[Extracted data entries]

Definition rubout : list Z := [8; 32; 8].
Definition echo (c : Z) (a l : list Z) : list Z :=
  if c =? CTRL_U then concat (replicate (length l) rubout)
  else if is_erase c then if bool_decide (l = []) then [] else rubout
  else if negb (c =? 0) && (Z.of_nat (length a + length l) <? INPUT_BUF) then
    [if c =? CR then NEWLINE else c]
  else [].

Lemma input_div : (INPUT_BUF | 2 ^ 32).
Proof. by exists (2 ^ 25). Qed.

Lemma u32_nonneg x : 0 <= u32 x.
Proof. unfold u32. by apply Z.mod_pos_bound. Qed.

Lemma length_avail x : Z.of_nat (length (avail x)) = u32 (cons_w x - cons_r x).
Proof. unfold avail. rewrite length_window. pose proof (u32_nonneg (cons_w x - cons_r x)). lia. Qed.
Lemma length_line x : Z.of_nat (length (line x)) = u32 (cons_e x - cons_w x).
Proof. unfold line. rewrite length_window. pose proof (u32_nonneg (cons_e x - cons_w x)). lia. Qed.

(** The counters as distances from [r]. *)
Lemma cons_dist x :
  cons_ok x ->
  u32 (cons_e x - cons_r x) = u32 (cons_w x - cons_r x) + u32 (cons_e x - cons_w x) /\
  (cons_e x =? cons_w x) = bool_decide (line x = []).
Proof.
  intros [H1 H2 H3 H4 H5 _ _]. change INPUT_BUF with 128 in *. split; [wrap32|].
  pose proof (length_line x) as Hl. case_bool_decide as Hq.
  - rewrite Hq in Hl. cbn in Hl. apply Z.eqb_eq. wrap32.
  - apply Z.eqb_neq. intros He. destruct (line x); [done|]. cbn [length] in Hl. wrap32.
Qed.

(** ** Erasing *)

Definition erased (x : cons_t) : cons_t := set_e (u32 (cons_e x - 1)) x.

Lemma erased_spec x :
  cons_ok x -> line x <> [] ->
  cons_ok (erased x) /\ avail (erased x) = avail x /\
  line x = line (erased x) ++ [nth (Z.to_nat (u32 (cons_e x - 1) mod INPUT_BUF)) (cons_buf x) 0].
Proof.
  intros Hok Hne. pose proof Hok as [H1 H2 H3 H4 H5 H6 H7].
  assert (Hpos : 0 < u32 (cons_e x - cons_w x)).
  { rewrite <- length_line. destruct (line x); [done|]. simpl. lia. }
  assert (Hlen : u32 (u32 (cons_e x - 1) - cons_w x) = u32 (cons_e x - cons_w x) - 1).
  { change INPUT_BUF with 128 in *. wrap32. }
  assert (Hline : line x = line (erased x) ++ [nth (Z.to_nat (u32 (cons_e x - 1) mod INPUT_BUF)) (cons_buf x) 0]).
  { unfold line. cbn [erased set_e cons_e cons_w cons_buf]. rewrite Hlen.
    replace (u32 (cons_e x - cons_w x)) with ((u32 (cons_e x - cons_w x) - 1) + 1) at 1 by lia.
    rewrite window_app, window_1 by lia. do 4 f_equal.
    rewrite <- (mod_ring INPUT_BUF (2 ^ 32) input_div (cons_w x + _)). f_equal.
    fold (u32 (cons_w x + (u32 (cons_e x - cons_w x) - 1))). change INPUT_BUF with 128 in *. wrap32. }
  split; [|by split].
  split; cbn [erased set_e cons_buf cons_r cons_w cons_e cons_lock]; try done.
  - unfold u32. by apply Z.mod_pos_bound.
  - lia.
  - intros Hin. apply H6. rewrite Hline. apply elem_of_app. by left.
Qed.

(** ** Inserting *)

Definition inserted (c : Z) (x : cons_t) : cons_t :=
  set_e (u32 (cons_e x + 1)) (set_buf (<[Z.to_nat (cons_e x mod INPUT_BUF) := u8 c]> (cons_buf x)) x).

==

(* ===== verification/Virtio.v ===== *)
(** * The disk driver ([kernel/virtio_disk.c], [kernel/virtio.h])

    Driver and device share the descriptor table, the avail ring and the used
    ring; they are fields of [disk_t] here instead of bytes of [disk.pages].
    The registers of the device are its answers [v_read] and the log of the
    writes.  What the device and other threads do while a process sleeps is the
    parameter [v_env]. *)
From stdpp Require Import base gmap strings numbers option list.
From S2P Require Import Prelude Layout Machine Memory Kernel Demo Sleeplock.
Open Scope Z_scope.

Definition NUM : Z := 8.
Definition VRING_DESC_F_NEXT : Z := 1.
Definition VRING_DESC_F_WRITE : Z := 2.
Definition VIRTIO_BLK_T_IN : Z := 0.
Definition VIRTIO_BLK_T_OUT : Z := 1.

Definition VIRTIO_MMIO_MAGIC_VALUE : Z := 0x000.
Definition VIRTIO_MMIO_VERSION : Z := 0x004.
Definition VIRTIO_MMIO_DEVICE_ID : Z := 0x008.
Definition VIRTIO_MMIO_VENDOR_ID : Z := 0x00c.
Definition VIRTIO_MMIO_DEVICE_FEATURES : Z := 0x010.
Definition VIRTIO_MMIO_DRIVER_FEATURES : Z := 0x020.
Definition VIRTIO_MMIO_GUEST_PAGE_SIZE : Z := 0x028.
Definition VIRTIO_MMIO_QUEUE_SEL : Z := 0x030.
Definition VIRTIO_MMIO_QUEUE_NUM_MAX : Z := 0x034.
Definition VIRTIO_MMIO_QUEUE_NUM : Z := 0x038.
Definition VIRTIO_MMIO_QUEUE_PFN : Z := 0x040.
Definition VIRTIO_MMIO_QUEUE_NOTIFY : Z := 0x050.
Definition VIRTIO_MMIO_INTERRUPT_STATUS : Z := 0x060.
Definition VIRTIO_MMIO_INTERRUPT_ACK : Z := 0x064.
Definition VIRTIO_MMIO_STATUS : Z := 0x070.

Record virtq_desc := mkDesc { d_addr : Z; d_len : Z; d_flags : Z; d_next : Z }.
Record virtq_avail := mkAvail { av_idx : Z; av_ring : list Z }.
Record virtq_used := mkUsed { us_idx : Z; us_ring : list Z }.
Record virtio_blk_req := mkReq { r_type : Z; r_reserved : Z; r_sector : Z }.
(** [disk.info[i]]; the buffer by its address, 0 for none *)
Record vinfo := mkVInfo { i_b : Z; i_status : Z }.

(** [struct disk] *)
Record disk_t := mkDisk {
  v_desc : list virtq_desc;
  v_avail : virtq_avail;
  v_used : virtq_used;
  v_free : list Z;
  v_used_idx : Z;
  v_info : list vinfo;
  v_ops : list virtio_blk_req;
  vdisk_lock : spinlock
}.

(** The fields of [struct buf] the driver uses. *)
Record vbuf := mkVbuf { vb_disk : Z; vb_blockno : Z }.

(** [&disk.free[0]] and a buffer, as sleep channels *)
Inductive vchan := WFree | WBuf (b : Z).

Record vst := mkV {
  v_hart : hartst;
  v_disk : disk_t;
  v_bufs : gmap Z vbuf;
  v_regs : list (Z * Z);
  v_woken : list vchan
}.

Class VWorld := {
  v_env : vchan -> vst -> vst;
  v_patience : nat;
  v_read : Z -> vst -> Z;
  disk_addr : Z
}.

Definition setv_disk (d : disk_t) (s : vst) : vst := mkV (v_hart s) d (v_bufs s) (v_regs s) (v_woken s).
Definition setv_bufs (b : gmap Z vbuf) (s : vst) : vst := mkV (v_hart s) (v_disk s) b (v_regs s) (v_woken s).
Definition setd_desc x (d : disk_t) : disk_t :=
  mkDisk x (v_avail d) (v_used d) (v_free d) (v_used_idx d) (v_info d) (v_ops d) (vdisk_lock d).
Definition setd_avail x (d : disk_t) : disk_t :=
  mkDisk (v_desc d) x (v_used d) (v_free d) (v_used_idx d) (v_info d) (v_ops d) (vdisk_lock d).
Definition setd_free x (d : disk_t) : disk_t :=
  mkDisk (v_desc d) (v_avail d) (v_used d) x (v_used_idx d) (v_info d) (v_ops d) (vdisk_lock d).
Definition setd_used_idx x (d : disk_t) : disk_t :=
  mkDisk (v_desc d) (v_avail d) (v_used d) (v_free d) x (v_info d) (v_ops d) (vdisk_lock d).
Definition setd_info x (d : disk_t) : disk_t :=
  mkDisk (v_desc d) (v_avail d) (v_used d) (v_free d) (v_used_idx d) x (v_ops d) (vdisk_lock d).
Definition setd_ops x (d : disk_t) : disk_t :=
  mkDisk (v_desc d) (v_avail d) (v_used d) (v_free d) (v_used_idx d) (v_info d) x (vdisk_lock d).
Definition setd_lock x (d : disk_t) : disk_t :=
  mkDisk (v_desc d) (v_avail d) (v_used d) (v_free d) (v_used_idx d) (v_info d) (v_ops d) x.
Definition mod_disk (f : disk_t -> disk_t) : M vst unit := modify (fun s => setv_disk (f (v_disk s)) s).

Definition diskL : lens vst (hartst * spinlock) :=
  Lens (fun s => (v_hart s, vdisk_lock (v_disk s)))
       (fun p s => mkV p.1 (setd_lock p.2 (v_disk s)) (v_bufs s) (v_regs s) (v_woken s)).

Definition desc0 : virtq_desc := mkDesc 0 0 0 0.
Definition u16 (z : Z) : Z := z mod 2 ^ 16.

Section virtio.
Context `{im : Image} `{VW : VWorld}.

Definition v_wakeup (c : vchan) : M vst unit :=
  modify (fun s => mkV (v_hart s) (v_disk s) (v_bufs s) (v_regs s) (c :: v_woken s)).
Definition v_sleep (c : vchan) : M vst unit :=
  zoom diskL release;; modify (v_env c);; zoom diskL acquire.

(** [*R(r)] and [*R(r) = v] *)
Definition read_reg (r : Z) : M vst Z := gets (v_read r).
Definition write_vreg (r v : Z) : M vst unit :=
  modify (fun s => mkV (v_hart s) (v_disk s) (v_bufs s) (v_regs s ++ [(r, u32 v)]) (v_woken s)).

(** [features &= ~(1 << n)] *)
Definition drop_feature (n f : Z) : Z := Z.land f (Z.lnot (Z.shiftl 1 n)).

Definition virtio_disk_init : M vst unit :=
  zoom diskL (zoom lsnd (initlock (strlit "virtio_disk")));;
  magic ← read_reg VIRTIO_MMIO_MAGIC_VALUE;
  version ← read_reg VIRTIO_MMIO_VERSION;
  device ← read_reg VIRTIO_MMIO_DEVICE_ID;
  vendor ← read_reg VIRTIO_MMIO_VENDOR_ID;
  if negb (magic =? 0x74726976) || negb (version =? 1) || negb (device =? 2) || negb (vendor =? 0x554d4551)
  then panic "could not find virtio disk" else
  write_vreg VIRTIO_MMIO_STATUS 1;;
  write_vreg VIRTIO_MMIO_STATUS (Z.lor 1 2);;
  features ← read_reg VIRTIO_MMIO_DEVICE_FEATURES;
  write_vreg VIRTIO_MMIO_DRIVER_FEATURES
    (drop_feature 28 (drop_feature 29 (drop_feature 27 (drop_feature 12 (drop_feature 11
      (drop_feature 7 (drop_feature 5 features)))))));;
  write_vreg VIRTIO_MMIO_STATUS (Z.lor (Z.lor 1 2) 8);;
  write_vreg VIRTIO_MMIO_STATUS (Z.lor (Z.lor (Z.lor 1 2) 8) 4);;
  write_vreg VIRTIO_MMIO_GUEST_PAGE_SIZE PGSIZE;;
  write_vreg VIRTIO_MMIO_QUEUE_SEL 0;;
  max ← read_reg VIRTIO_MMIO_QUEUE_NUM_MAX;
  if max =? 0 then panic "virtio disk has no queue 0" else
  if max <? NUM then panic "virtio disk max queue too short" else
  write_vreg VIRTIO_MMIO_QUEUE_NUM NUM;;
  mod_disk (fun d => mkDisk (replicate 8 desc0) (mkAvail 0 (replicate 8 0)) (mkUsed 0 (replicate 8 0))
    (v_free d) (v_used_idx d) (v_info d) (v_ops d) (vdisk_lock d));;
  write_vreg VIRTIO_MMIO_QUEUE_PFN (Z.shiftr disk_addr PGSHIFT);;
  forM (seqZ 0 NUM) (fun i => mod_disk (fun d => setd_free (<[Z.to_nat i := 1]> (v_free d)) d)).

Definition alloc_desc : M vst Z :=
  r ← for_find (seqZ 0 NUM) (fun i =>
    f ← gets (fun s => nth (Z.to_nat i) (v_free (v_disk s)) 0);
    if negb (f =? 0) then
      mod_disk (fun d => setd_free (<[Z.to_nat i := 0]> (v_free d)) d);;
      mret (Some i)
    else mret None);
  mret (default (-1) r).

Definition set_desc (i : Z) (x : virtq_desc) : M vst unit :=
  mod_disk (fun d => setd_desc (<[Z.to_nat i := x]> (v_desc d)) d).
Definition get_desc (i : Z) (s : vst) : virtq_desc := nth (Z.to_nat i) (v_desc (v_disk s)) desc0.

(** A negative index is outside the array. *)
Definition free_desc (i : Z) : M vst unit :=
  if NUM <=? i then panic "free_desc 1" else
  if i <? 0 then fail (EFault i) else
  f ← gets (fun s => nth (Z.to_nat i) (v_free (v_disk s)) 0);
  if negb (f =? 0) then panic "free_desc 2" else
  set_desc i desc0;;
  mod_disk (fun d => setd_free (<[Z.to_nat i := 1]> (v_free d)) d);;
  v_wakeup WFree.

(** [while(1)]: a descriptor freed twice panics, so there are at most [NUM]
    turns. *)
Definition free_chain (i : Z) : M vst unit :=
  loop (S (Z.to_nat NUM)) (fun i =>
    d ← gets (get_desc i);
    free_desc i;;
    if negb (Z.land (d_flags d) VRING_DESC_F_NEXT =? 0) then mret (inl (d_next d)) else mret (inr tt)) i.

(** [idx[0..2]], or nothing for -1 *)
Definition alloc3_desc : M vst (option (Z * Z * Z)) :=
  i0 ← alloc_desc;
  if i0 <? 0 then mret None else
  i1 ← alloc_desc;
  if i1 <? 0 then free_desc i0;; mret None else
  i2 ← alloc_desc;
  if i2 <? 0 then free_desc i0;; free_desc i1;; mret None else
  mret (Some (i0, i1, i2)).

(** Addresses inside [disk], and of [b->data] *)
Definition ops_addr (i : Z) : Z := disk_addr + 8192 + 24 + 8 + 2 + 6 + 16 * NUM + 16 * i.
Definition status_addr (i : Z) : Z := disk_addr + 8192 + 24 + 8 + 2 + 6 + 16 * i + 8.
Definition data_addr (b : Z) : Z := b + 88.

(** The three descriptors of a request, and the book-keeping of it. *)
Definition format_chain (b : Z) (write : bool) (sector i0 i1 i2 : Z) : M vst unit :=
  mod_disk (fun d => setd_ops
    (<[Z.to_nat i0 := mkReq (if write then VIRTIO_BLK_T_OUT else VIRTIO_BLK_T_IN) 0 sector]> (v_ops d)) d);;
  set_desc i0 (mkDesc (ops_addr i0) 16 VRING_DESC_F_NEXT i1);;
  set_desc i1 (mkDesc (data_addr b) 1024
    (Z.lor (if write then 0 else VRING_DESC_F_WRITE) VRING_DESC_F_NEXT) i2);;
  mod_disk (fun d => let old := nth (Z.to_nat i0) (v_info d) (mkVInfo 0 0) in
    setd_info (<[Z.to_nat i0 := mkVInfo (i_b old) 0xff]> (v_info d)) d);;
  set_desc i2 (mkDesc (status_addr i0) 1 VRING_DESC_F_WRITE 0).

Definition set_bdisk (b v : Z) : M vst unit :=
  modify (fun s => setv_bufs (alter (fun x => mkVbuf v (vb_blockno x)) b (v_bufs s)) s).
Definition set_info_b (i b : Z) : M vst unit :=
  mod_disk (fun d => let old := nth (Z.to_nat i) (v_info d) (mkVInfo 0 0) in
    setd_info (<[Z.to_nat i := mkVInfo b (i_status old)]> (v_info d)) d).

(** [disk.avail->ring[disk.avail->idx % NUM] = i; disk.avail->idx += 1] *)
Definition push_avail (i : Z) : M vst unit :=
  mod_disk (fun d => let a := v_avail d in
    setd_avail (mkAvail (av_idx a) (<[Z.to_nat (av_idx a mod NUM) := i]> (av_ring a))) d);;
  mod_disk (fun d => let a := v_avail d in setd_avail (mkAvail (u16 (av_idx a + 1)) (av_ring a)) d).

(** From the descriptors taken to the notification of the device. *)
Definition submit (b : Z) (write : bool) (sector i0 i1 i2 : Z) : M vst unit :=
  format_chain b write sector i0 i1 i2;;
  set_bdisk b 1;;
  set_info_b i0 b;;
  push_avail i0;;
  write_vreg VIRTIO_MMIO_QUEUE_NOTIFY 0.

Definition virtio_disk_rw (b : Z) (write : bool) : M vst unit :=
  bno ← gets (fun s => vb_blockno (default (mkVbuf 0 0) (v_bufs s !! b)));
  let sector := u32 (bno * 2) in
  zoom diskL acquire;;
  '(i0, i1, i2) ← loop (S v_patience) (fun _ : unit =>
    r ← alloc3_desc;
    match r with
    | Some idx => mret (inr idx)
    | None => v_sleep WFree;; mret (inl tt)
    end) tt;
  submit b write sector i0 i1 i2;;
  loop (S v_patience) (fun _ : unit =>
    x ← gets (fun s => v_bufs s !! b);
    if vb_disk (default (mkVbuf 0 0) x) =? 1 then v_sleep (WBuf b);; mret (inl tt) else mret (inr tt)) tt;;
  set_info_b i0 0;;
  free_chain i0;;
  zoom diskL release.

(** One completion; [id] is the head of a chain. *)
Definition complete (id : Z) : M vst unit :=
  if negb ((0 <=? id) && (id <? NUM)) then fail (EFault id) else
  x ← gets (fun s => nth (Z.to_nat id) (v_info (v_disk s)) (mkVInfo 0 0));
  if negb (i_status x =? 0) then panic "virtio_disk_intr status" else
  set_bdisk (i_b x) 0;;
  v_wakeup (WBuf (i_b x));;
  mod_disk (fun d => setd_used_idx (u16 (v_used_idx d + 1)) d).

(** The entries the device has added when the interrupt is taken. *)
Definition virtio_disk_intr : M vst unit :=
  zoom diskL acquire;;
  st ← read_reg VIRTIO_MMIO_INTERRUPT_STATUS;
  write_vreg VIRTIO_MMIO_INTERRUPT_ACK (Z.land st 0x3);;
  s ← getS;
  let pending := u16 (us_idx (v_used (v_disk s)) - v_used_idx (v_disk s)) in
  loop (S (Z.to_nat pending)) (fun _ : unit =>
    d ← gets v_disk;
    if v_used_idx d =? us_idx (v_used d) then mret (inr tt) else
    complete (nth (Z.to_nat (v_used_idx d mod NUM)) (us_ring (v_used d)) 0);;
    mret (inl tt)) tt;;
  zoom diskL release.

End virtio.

AIM OF THE TASK: Tell how many lines of the records above contain "pose", replying with the number only.

SOLVED EXERCISE: 4